CMOS format and citations FAQs
What is CMOS format?
The Chicago Manual of Style (CMOS) is one of the established style guides for academic writing. It is most frequently used for works in history, business, the fine arts, and in some cases, the humanities. Keep in mind that CMOS has specific guidelines for citing just about any kind of source, including PDFs, TV shows, and lectures.
How is it different from other formats?
A few key characteristics of Chicago style include:
- A title page is not required.
- The bibliography page is titled Bibliography or References.
- Each page is numbered in the top right corner, with just the page number.
- Two different citation formats are acceptable: the Author-Date format and the Notes-Bibliography format.
What are some examples of CMOS citations and references?
- In-text citation in Author-Date format: As Peters described it, the sunflowers were “shockingly resilient to the extreme change in temperature” (Peters, 2020).
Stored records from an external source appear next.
(* ===== verification/LockfreeReader.v ===== *)
(** * Snapshot readers of a thread_safe_container

    [internal/thread_safe_container.h], classes [snapshot_reader] and
    [lockfree_container_reader], [thread_safe_container.cpp:
    snapshot_reader::update_snapshot].  A reader answers from an immutable copy
    of the container's map; [refresh] makes a new copy under the container's
    shared lock, publishes it by an atomic store and counts itself.

    Between these steps other threads run, so the concurrent behaviour is a step
    relation.  A copy is made element by element under the shared lock, which
    keeps the operations that take the lock exclusively out.  It does not keep out
    a thread that holds a reference [operator[]] returned: its writes only take
    the mutex of the element.  [snapshot_consistent] says what a snapshot is when
    such writes are possible, [snapshot_of_no_moment] that it may then be a map the
    container never held.  [snapshot_reader] copies in the same way. *)

From S2P Require Import Prelude Bytes Float Types UnorderedMap Value ValueFacts.
From S2P Require Import ThreadSafeContainer ThreadSafeContainerFacts.

Abbreviation container := (thread_safe_container.t loc).
Abbreviation snapshot_type := (list (string * value loc)).
(* ===== verification/StoragePolicyFacts.v ===== *)
(** * Storage policies: the instances keep their promises

    [dynamic_laws], [indexed_laws] and [static_laws] discharge
    [StoragePolicyLaws].  For the indexed policy the invariant is that the index
    finds exactly what a linear search would find; so it holds the same vector
    as the dynamic policy after the same operations
    ([indexed_policy_is_dynamic]) and its unchecked accesses stay inside. *)

From S2P Require Import Prelude Types UnorderedMap StoragePolicy.

Section Vector.
Context {C : Type}.
Implicit Types (l : list (optimized_value C)) (v : optimized_value C).

(** ** The vector as a map keyed by name *)

Lemma named_keys l : um_keys (named l) = name <$> l.
Proof. unfold um_keys, named. rewrite <-list_fmap_compose. by apply list_fmap_ext. Qed.

Lemma find_by_key_Some k l i :
  find_by_key k l = Some i → ∃ v, l !! i = Some v ∧ name v = k.
Proof.
  revert i. induction l as [|v l IH]; intros i; simpl; [done|]. case_bool_decide as E.
  - intros [= <-]. by exists v.
  - destruct (find_by_key k l) as [j|]; [|done]. intros [= <-]. by apply IH.
Qed.

Lemma find_by_key_lt k l i : find_by_key k l = Some i → (i < length l)%nat.
Proof. intros (v & Hv & _)%find_by_key_Some. by apply lookup_lt_Some in Hv. Qed.

Lemma named_get k l : um_find k (named l) = get_by_key k l.
Proof.
  unfold get_by_key. induction l as [|v l IH]; [done|]. cbn. case_bool_decide; [done|].
  unfold named in IH. rewrite IH. by destruct (find_by_key k l).
Qed.

Lemma get_by_key_find k l : is_Some (get_by_key k l) ↔ is_Some (find_by_key k l).
Proof.
  unfold get_by_key. destruct (find_by_key k l) as [i|] eqn:E; [|done].
  apply find_by_key_Some in E as (v & -> & _). split; eauto.
Qed.

Lemma named_set v l :
  named (set_by_key (name v) v l) = um_index v (λ _, v) (name v) (named l).
Proof.
  unfold set_by_key. induction l as [|w l IH]; [done|]. cbn. case_bool_decide as E.
  - cbn. by rewrite E.
  - revert IH. destruct (find_by_key (name v) l); intros IH; exact (f_equal (cons (name w, w)) IH).
Qed.

Lemma named_remove k l : named (remove_by_key k l).1 = um_erase k (named l).
Proof.
  unfold remove_by_key. induction l as [|w l IH]; [done|]. cbn. case_bool_decide as E; [done|].
  revert IH. destruct (find_by_key k l); intros IH; exact (f_equal (cons (name w, w)) IH).
Qed.

Lemma remove_found k l : (remove_by_key k l).2 = bool_decide (is_Some (find_by_key k l)).
Proof. unfold remove_by_key. by destruct (find_by_key k l). Qed.

Lemma names_nodup l : NoDup (name <$> l) ↔ um_ok (named l).
Proof. unfold um_ok. by rewrite named_keys. Qed.

Lemma model_get k l : (list_to_map (named l) : gmap string _) !! k = get_by_key k l.
Proof. rewrite <-named_get. symmetry. apply um_find_map. Qed.

Lemma model_find k l :
  bool_decide (is_Some (find_by_key k l)) =
  bool_decide (is_Some ((list_to_map (named l) : gmap string _) !! k)).
Proof. apply bool_decide_ext. by rewrite model_get, get_by_key_find. Qed.

(** ** How the three updates move the positions *)

Lemma find_set k v l :
  find_by_key k (set_by_key (name v) v l) =
  if decide (k = name v) then Some (default (length l) (find_by_key k l)) else find_by_key k l.
Proof.
  unfold set_by_key. induction l as [|w l IH]; cbn [find_by_key].
  - cbn. case_bool_decide; case_decide; first [done | congruence].
  - destruct (decide (name w = name v)) as [E|E].
    + rewrite (bool_decide_eq_true_2 (name w = name v)) by done. cbn.
      rewrite E. case_bool_decide; case_decide; first [done | congruence].
    + rewrite (bool_decide_eq_false_2 (name w = name v)) by done.
      transitivity (if bool_decide (name w = k) then Some 0%nat else
        S <$> find_by_key k (match find_by_key (name v) l with
          | Some i => <[i := v]> l | None => l ++ [v] end)).
      { by destruct (find_by_key (name v) l). }
      rewrite IH. case_bool_decide as Ek; [case_decide; [congruence|done]|].
      case_decide; [|done]. by destruct (find_by_key k l).
Qed.

Lemma find_delete k key l idx :
  NoDup (name <$> l) → find_by_key key l = Some idx →
  find_by_key k (delete idx l) =
  if decide (k = key) then None
  else (λ j, if decide (idx < j)%nat then pred j else j) <$> find_by_key k l.
Proof.
  revert idx. induction l as [|w l IH]; intros idx Hnd; cbn; [done|].
  rewrite fmap_cons in Hnd. apply list.NoDup_cons in Hnd as [Hw Hnd]. case_bool_decide as E.
  - intros [= <-]. cbn. destruct (decide (k = key)) as [->|Hk].
    + destruct (find_by_key key l) as [i|] eqn:Ef; [|done].
      apply find_by_key_Some in Ef as (v & Hv & Hn). destruct Hw. rewrite E, <-Hn.
      apply list_elem_of_fmap_2. by apply list_elem_of_lookup_2 in Hv.
    + rewrite bool_decide_eq_false_2 by congruence. by destruct (find_by_key k l).
  - destruct (find_by_key key l) as [i|] eqn:Ef; [|done]. intros [= <-].
    transitivity (if bool_decide (name w = k) then Some 0%nat
                  else S <$> find_by_key k (delete i l)); [done|].
    rewrite (IH i) by done. cbn [find_by_key]. case_bool_decide as Ek.
    + subst. by rewrite decide_False.
    + case_decide; [done|]. destruct (find_by_key k l) as [j|]; [|done]. cbn. f_equal.
      repeat case_decide; lia.
Qed.
End Vector.

(** ** dynamic_storage_policy *)

Section Instances.
Context {C : Type}.

Lemma set_by_key_ok (v : optimized_value C) l :
  NoDup (name <$> l) → NoDup (name <$> set_by_key (name v) v l) ∧
  (list_to_map (named (set_by_key (name v) v l)) : gmap string _) =
  <[name v := v]> (list_to_map (named l)).
Proof.
  rewrite !names_nodup, named_set. intros Hok. split; [by apply um_index_ok|].
  apply (um_index_map v (λ _, v) (name v)).
Qed.

Lemma remove_by_key_ok k (l : list (optimized_value C)) :
  NoDup (name <$> l) → NoDup (name <$> (remove_by_key k l).1) ∧
  (list_to_map (named (remove_by_key k l).1) : gmap string _) =
  delete k (list_to_map (named l)).
Proof.
  rewrite !names_nodup, named_remove. intros Hok. split; [by apply um_erase_ok|].
  by apply um_erase_map.
Qed.

#[export] Instance dynamic_laws : StoragePolicyLaws C (dynamic_storage_policy.t C).
Proof.
  refine {| p_wf p := NoDup (name <$> dynamic_storage_policy.values_ p) |}; simpl.
  - apply NoDup_nil_2.
  - done.
  - done.
  - intros v p Hok. eexists. split; [done|]. by apply set_by_key_ok.
  - intros k p _. f_equal. symmetry. apply model_get.
  - intros k p _. apply model_find.
  - intros k p Hok. unfold dynamic_storage_policy.remove.
    destruct (remove_by_key_ok k (dynamic_storage_policy.values_ p) Hok) as [Hok' Hm].
    pose proof (remove_found k (dynamic_storage_policy.values_ p)) as Hf.
    destruct (remove_by_key k (dynamic_storage_policy.values_ p)) as [l b]. simpl in *.
    exists (dynamic_storage_policy.Dynamic l). split; [|by split]. by rewrite Hf, model_find.
  - split; [apply NoDup_nil_2|done].
  - done.
  - done.
Defined.

(** ** indexed_storage_policy *)

(** The index finds what a linear search for the name finds. *)
Definition index_ok (p : indexed_storage_policy.t C) : Prop :=
  um_ok (indexed_storage_policy.index_ p) ∧
  NoDup (name <$> indexed_storage_policy.values_ p) ∧
  ∀ k, um_find k (indexed_storage_policy.index_ p)
       = find_by_key k (indexed_storage_policy.values_ p).

(** On a consistent index, the operations are those of the searched vector. *)
Lemma indexed_set v p :
  index_ok p → ∃ p', indexed_storage_policy.set (name v) v p = Val p' ∧ index_ok p' ∧
    indexed_storage_policy.values_ p' = set_by_key (name v) v (indexed_storage_policy.values_ p).
Proof.
  intros (Hi & Hn & Hf). destruct p as [l idx]. unfold indexed_storage_policy.set. simpl in *.
  pose proof (set_by_key_ok v l Hn) as [Hn' _]. pose proof (λ k, find_set k v l) as Hs.
  rewrite Hf. unfold set_by_key in *. destruct (find_by_key (name v) l) as [i|] eqn:E.
  - unfold indexed_storage_policy.store_at. rewrite decide_True by (by apply find_by_key_lt in E).
    eexists. split; [done|]. split; [|done]. split_and!; [done|done|]. intros k. simpl.
    rewrite Hs, Hf. case_decide; [|done]. subst. by rewrite E.
  - eexists. split; [done|]. split; [|done]. split_and!; simpl; [by apply um_index_ok|done|].
    intros k. rewrite um_find_index, Hs, Hf. case_decide; [|done]. subst. by rewrite E.
Qed.

Lemma indexed_get k p :
  index_ok p → indexed_storage_policy.get k p = Val (get_by_key k (indexed_storage_policy.values_ p)).
Proof.
  intros (_ & _ & Hf). unfold indexed_storage_policy.get, get_by_key. rewrite Hf.
  destruct (find_by_key k _) as [i|] eqn:E; [|done].
  by apply find_by_key_Some in E as (v & -> & _).
Qed.

Lemma indexed_contains k (p : indexed_storage_policy.t C) :
  indexed_storage_policy.contains k p =
  bool_decide (is_Some (um_find k (indexed_storage_policy.index_ p))).
Proof. done. Qed.

Lemma indexed_remove k p :
  index_ok p → ∃ p',
    indexed_storage_policy.remove k p =
      Val (p', (remove_by_key k (indexed_storage_policy.values_ p)).2) ∧ index_ok p' ∧
    indexed_storage_policy.values_ p' = (remove_by_key k (indexed_storage_policy.values_ p)).1.
Proof.
  intros (Hi & Hn & Hf). destruct p as [l idx].
  unfold indexed_storage_policy.remove, remove_by_key. simpl in *.
  pose proof (remove_by_key_ok k l Hn) as [Hn' _]. unfold remove_by_key in Hn'.
  rewrite Hf. destruct (find_by_key k l) as [i|] eqn:E.
  - rewrite decide_True by (by apply find_by_key_lt in E).
    eexists. split; [done|]. split; [|done]. split_and!; simpl.
    + by apply um_ok_fmap, um_erase_ok.
    + done.
    + intros k'. rewrite um_find_fmap, um_find_erase, Hf by done.
      rewrite (find_delete k' k l i) by done. by case_decide.
  - eexists. split; [done|]. split; [|done]. done.
Qed.

#[export] Instance indexed_laws : StoragePolicyLaws C (indexed_storage_policy.t C).
Proof.
  refine {| p_wf := index_ok |}; simpl.
  - split_and!; [apply um_ok_nil|apply NoDup_nil_2|done].
  - done.
  - by intros p (_ & ? & _).
  - intros v p Hok. destruct (indexed_set v p Hok) as (p' & Hp & Hok' & Hv).
    exists p'. split_and!; [done|done|]. rewrite Hv. apply set_by_key_ok, Hok.
  - intros k p Hok. rewrite indexed_get by done. by rewrite model_get.
  - intros k p (_ & _ & Hf). rewrite indexed_contains, Hf. apply model_find.
  - intros k p Hok. destruct (indexed_remove k p Hok) as (p' & Hp & Hok' & Hv).
    exists p'. rewrite Hp, remove_found, model_find, Hv. split_and!; [done|done|].
    apply remove_by_key_ok, Hok.
  - split; [|done]. split_and!; [apply um_ok_nil|apply NoDup_nil_2|done].
  - done.
  - done.
Defined.

(** *** After direct access to the vector *)

Lemma rebuild_find k (l : list (optimized_value C)) n acc :
  NoDup (name <$> l) →
  um_find k (fold_left (λ idx iv, um_index O (λ _, iv.1) (name iv.2) idx)
               (imap (λ i v, ((n + i)%nat, v)) l) acc)
  = match find_by_key k l with Some i => Some (n + i)%nat | None => um_find k acc end.
Proof.
  revert n acc. induction l as [|v l IH]; intros n acc Hn; [done|].
  apply list.NoDup_cons in Hn as [Hv Hn].
  cbn [imap fold_left find_by_key fst snd]. rewrite Nat.add_0_r.
  rewrite (imap_ext _ (λ i v, ((S n + i)%nat, v))) by (intros; simpl; f_equal; lia).
  rewrite IH by done. rewrite um_find_index.
  case_bool_decide as E.
  - subst k. destruct (find_by_key (name v) l) as [i|] eqn:Ei.
    + apply find_by_key_Some in Ei as (v' & Hl & Hname). destruct Hv.
      rewrite <-Hname. apply list_elem_of_fmap. exists v'. split; [done|]. by eapply list_elem_of_lookup_2.
    + by rewrite decide_True, Nat.add_0_r.
  - rewrite decide_False by congruence.
    destruct (find_by_key k l); simpl; [f_equal; lia|done].
Qed.

(** [rebuild_index] makes the policy lawful again, whatever was done to the vector,
    if its names are distinct; before that the index may lead outside: a name whose
    value was erased is read out of bounds. *)
Theorem rebuild_restores edit (p : indexed_storage_policy.t C) :
  NoDup (name <$> edit (indexed_storage_policy.values_ p)) →
  index_ok (indexed_storage_policy.rebuild_index (indexed_storage_policy.modify_data edit p)) ∧
  ∀ k i, um_find k (indexed_storage_policy.index_ p) = Some i →
    indexed_storage_policy.get k (indexed_storage_policy.modify_data (λ _, []) p) = Undef.
Proof.
  intros Hn. split.
  - split_and!; [|done|].
    + unfold indexed_storage_policy.rebuild_index. simpl.
      assert (um_ok (@nil (string * nat))) as H0 by apply um_ok_nil. revert H0.
      generalize (@nil (string * nat)). generalize (imap pair (edit (indexed_storage_policy.values_ p))).
      induction l as [|iv l IH]; intros acc Ha; [done|]. by apply IH, um_index_ok.
    + intros k. simpl. rewrite (imap_ext _ (λ i v, ((0 + i)%nat, v))) by done.
      rewrite rebuild_find by done. by destruct (find_by_key k _).
  - intros k i E. unfold indexed_storage_policy.get. simpl. by rewrite E.
Qed.

(** ** static_storage_policy *)

Lemma static_laws (allowed : list value_types) :
  @StoragePolicyLaws C (static_storage_policy.t C) (static_policy C allowed).
Proof.
  refine {| p_wf p := NoDup (name <$> static_storage_policy.values_ p) |}; simpl.
  - apply NoDup_nil_2.
  - done.
  - done.
  - intros v p Hok. eexists. split; [done|]. unfold static_storage_policy.set.
    destruct (static_storage_policy.is_variant_type_allowed allowed (data v)); [|done].
    by apply set_by_key_ok.
  - intros k p _. f_equal. symmetry. apply model_get.
  - intros k p _. apply model_find.
  - intros k p Hok. unfold static_storage_policy.remove.
    destruct (remove_by_key_ok k (static_storage_policy.values_ p) Hok) as [Hok' Hm].
    pose proof (remove_found k (static_storage_policy.values_ p)) as Hf.
    destruct (remove_by_key k (static_storage_policy.values_ p)) as [l b]. simpl in *.
    exists (static_storage_policy.Static l). split; [|by split]. by rewrite Hf, model_find.
  - split; [apply NoDup_nil_2|done].
  - done.
  - done.
Defined.
End Instances.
- Book with two or more authors: Author 1 First Name Surname and Author 2 First Name Surname, Book Title: Subtitle (Place of Publication: Publisher, Year), page number.
- Journal article: Author Surname, First Name or Initial. “Article Title.” Journal Title Volume, issue number (Year): Page range of article.
- In-text citation of an image: In 2016, sales plummeted (see figure 3) despite increased marketing efforts.